Me Tornei Adulto e Deixei as Coisas de Criança

Deixando as coisa de Criancas

Deixando as coisa de Criancas

Deixar as coisas de crianças é um perceber por valores humanos, não mais por crenças e opiniões:


Na idade pré-linguística somos transcendentes e plenos se nossas necessidades estão sendo supridas (antes do 5 anos).
Quando criança nossa identidade ou Percepção de Ser possui valores como:
Empatia;
Confiança;
Curiosidade;
Alegria e Prazer;
Socialização;
Justiça e Equidade
Autonomia;
Pertencimento;

Outros Valores:
Pertencimento, Segurança, Liberdade, Igualdade, Responsabilidade, Fraternidade, Bem Estar, laicidade, Democracia, Estado de Direito

Necessidades, crenças e opiniões podem e normalmente contaminam os valores humanos pois afetam a maneira como indivíduos e sociedades interpretam e priorizam seus valores.

1 Viés de Confirmação:Desvalorização de valores humanos que não se alinham com suas crenças ou à superestimação daqueles que se alinham.

2 Polarização de Grupo: Visão distorcida de certos valores humanos, considerando-os incompatíveis com as crenças do grupo ou aplicação seletiva.

3 Influência Cultural e Social: Valores humanos podem ser interpretados de maneira diferente em diferentes culturas ou subculturas, levando a práticas que podem parecer contrárias a esses valores sob outra perspectiva.

4 Conflito de Valores: Conflito percebido entre diferentes valores humanos. Por exemplo, a liberdade de expressão pode entrar em conflito com o respeito pela diversidade e a não discriminação.

5 Justificação de Comportamentos: Crenças e opiniões podem ser usadas para justificar comportamentos que contradizem valores humanos fundamentais, como honestidade, justiça e compaixão.
Exceções como meios justificados por um fim percebido como superior.

6 Educação e Socialização: A maneira como valores humanos são ensinados e socializados pode ser influenciada por crenças e opiniões predominantes, moldando a percepção de gerações sobre o que é importante e desejável na sociedade.

7 Mídia e Propaganda: Influencia na percepção pública sobre o que é valorizado pela sociedade.

Sistemas politicos, socais e religiosos incrustam crenças opiniões e exemplos de pessoas como modelos.
Com nossas memorias carregadas com essas crenças, opiniões e modelos ficamos com grande quantidades de pontos cegos e vieses cognitivos.

As grandes mentiras que movem o mundo hoje são as opiniões e crenças sobre o "Homem Social" e o "Homo Economics".

"Homem Social"
Uma grande mentira, crença ou opinião é que o Homem é mal por natureza.
Rutger Bregman desafia a narrativa prevalente de que os seres humanos são essencialmente maus: Ele defende uma reavaliação baseada em uma análise mais equilibrada dos dados científicos, sugerindo que a bondade e a cooperação são aspectos fundamentais do ser humano.

Para modular o Homem cria-se a visão do homem como "mal por natureza" destaca a necessidade de estruturas sociais e legais para manter a ordem e promover o bem-estar, a ideia da "criação do homem social" enfatiza o papel da sociedade na moldagem do comportamento humano e questiona como as estruturas sociais podem contribuir para a desigualdade e a opressão.
O "Homem social" está no coração da definição de Estado, que busca compreender e atender às necessidades e aos interesses da coletividade.

Bregman sugere que os resultados negativos são mais divulgados e lembrados do que os positivos.

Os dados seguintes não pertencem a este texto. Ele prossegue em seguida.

Lemma flush_acked fuel lost ts : forall p p' ds, SeqStream.Publisher.flush_loop fuel lost ts p = Some (p', ds) ->
  SeqStream.Publisher.acked_ p' = SeqStream.Publisher.acked_ p.
Proof.
  induction fuel as [|fuel IH]; intros p p' ds Hf; [done|]. cbn [SeqStream.Publisher.flush_loop] in Hf. destruct (_ <? _); [|by injection Hf as <- _].
  match type of Hf with (?a ≫= _) = _ => destruct a as [[st out]|]; [|done] end. cbn [mbind option_bind] in Hf.
  destruct (SeqStream.Publisher.flush_loop fuel lost ts _) as [[p2 ds2]|] eqn:E2; [|done]. injection Hf as <- _. by apply IH in E2.
Qed.

Lemma heartbeat_acked lost ts iv p p' ds : SeqStream.Publisher.heartbeat_if_idle lost ts iv p = Some (p', ds) ->
  SeqStream.Publisher.acked_ p' = SeqStream.Publisher.acked_ p.
Proof.
  unfold SeqStream.Publisher.heartbeat_if_idle. destruct (_ || _); [by intros [= <- _]|]. destruct (SeqStream.Publisher.flush lost ts p) as [[p1 ds1]|] eqn:E1; [|done].
  intros [= <- _]. by apply flush_acked in E1.
Qed.

Lemma write_same_pub g c k err : same_pub g (try_write g c k err).1.1.
Proof. unfold try_write. destruct (_ && _); [done|]. by destruct (if _ =? _ then _ else _). Qed.
Lemma close_same_pub g f : same_pub g (close_conn g f).1.
Proof. unfold close_conn. simpl. by destruct (conns g !! f). Qed.

Lemma touched_same_pub it l : forall g g' o, write_touched it g l = (g', o) -> same_pub g g'.
Proof.
  induction l as [|f l IH]; intros g g' o Hw; cbn [write_touched] in Hw; [by injection Hw as <- _|].
  match type of Hw with (let '(g, o) := ?a in _) = _ => destruct a as [g1 o1] eqn:E1 end.
  destruct (write_touched it g1 l) as [g2 o2] eqn:E2. injection Hw as <- _. eapply same_pub_trans; [|by eapply IH].
  destruct (conns g !! f) as [c|]; [|by injection E1 as <- _]. pose proof (write_same_pub g c (it_writes it f).1 (it_writes it f).2) as Hs.
  destruct (try_write g c _ _) as [[g3 o3] ok3]. destruct ok3; [by injection E1 as <- _|].
  pose proof (close_same_pub g3 f) as Hs2. destruct (close_conn g3 f). injection E1 as <- _. by eapply same_pub_trans.
Qed.

Lemma ending_same_pub it g l g1 o1 g2 o2 g3 o3 (any : bool) :
  (if any then publish_md it g else Some (g, [])) = Some (g1, o1) -> heartbeats it g1 = Some (g2, o2) -> write_touched it g2 l = (g3, o3) -> same_pub g g3.
Proof.
  intros H1 H2 H3. eapply same_pub_trans; [|eapply same_pub_trans].
  - instantiate (1 := g1). destruct any; [|by injection H1 as <- _]. unfold publish_md in H1. destruct (md g); [|by injection H1 as <- _].
    destruct (stage_levels g _ _); [|done]. cbn [mbind option_bind] in H1. destruct (MdFeed.Publisher.flush _ _ _ _). by injection H1 as <- _.
  - instantiate (1 := g2). unfold heartbeats in H2. assert (exists g0 o0, match md g1 with
      | Some m => let '(m, ds) := MdFeed.Publisher.heartbeat_if_idle m (it_md_now it) 50000000 in (set_md g1 (Some m) (md_batch g1), map ToMarket ds)
      | None => (g1, []) end = (g0, o0) /\ same_pub g1 g0) as (g0 & o0 & Eg & Hs).
    { destruct (md g1); [|by exists g1, []]. destruct (MdFeed.Publisher.heartbeat_if_idle _ _ _) as [m ds]. by eexists _, _. }
    rewrite Eg in H2. eapply same_pub_trans; [exact Hs|]. destruct (pub g0) as [p|] eqn:Ep; [|by injection H2 as <- _].
    destruct (SeqStream.Publisher.heartbeat_if_idle _ _ _ _) as [[p' ds]|] eqn:Eh; [|done]. injection H2 as <- _.
    apply heartbeat_acked in Eh. unfold same_pub, acked. simpl. rewrite Ep. unfold SeqStream.Publisher.acked. by rewrite Eh.
  - by eapply touched_same_pub.
Qed.

Definition no_client (o : list Out) : Prop := forall f bs, ToClient f bs ∉ o.
Lemma no_client_app o o' : no_client o -> no_client o' -> no_client (o ++ o').
Proof. intros H1 H2 f bs [?|?]%elem_of_app; [by eapply H1|by eapply H2]. Qed.
Lemma no_client_map {A} (k : A -> Out) l : (forall x f bs, k x <> ToClient f bs) -> no_client (map k l).
Proof. intros Hk f bs Hin. apply list_elem_of_In, in_map_iff in Hin as (x & Hx & _). by eapply Hk. Qed.
Lemma no_client_nil : no_client [].
Proof. intros f bs ?%elem_of_nil. done. Qed.
Lemma no_client_close g f : no_client (close_conn g f).2.
Proof. intros f' bs Hin. apply list_elem_of_singleton in Hin. done. Qed.

Lemma service_silent g gr ct g' o : service g gr ct = Some (g', o) -> no_client o.
Proof.
  unfold service. destruct (pub g); [|intros [= _ <-]; apply no_client_nil]. destruct (serve_control _ _) as [[p ds]|]; [|done].
  intros [= _ <-]. by apply no_client_map.
Qed.

Definition silent (ev : Ev) : Prop := match ev with EvConn _ wr _ _ _ _ => wr = false | _ => True end.

Lemma on_ev_silent cfg sys g o touched any ev g' o' touched' any' : silent ev -> no_client o ->
  on_ev cfg sys (g, o, touched, any) ev = Some (g', o', touched', any') -> no_client o'.
Proof.
  intros Hs Ho He. unfold on_ev in He. destruct ev as [fds|gr ct|f wr k err rd r].
  - by injection He as _ <- _ _.
  - destruct (service g gr ct) as [[g1 o1]|] eqn:E1; [|done]. cbn [mbind option_bind] in He. injection He as _ <- _ _. apply no_client_app; [done|].
    by eapply service_silent.
  - destruct (halted g); [by injection He as _ <- _ _|]. destruct (conns g !! f) as [c|] eqn:Ec; [|by injection He as _ <- _ _]. simpl in Hs. subst wr. cbn [negb] in He.
    destruct (negb rd); [by injection He as _ <- _ _|]. destruct r as [| |bs]; [|by injection He as _ <- _ _|].
    + pose proof (no_client_close g f) as Hc. destruct (close_conn g f) as [g1 o1]. injection He as _ <- _ _. by apply no_client_app.
    + rewrite Ec in He. cbn [mbind option_bind] in He. destruct (on_readable cfg sys g c touched any bs) as [[[[g2 o2] t2] a2]|] eqn:E2; [|done]. injection He as _ <- _ _.
      apply no_client_app; [done|]. unfold on_readable in E2. destruct (decode_loop _ _ _ _ _ _ _ _ _) as [[[[[g1 t1] a1] rest] broken]|]; [|done].
      cbn [mbind option_bind] in E2. destruct (halted g1); [injection E2 as _ <- _ _; apply no_client_nil|]. destruct broken; [|injection E2 as _ <- _ _; apply no_client_nil].
      pose proof (no_client_close g1 (fd c)) as Hc. destruct (close_conn g1 (fd c)) as [g3 o3]. by injection E2 as _ <- _ _.
Qed.

Lemma on_evs_silent cfg sys evs : Forall silent evs -> forall g o touched any g' o' touched' any', no_client o ->
  on_evs cfg sys (g, o, touched, any) evs = Some (g', o', touched', any') -> no_client o'.
Proof.
  induction 1 as [|ev evs Hs Hevs IH]; intros g o touched any g' o' touched' any' Ho He; cbn [on_evs] in He; [by injection He as _ <- _ _|].
  destruct (on_ev cfg sys (g, o, touched, any) ev) as [[[[g1 o1] t1] a1]|] eqn:E1; [|done]. cbn [mbind option_bind] in He.
  pose proof (on_ev_silent _ _ _ _ _ _ _ _ _ _ _ Hs Ho E1) as Ho1.
  assert (Some (g1, o1, t1, a1) = Some (g', o', touched', any') \/ on_evs cfg sys (g1, o1, t1, a1) evs = Some (g', o', touched', any')) as [Hx|Hx]
    by (repeat case_match; auto); [by injection Hx as _ <- _ _|by eapply IH].
Qed.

Nas circunstâncias certas, as pessoas tendem a ser cooperativas, altruístas e gentis.

Outro grande Golpe foi: O Dinheiro deixou de ser serviço para virar mercadoria junto com Homo Economicus.
Homo Economicus - Conceito criado com conflitos de interesses: Fake News
O "Homo economicus", ou Homem econômico, é um conceito utilizado na economia para descrever um indivíduo idealizado que age de forma racional e auto-interessada, buscando maximizar sua utilidade ou lucro.
Tudo grandes jogadas dos detentores do poder economico na Europa.

Quando quando ficamos adultos (maiores de 30 anos) temos o cérebro maduro para modular nossa identidade nos valores humanos: Pertencimentos Estado de Bem Estar Livre, responsável, Laico, Democrático e de Direito.
Passamos a ser responsáveis por nossas percepções.
Podemos ser mais flexiveis e maduros e a rir de nossos erros, bem como usar nossas opiniões e crenças sem nos perder nelas.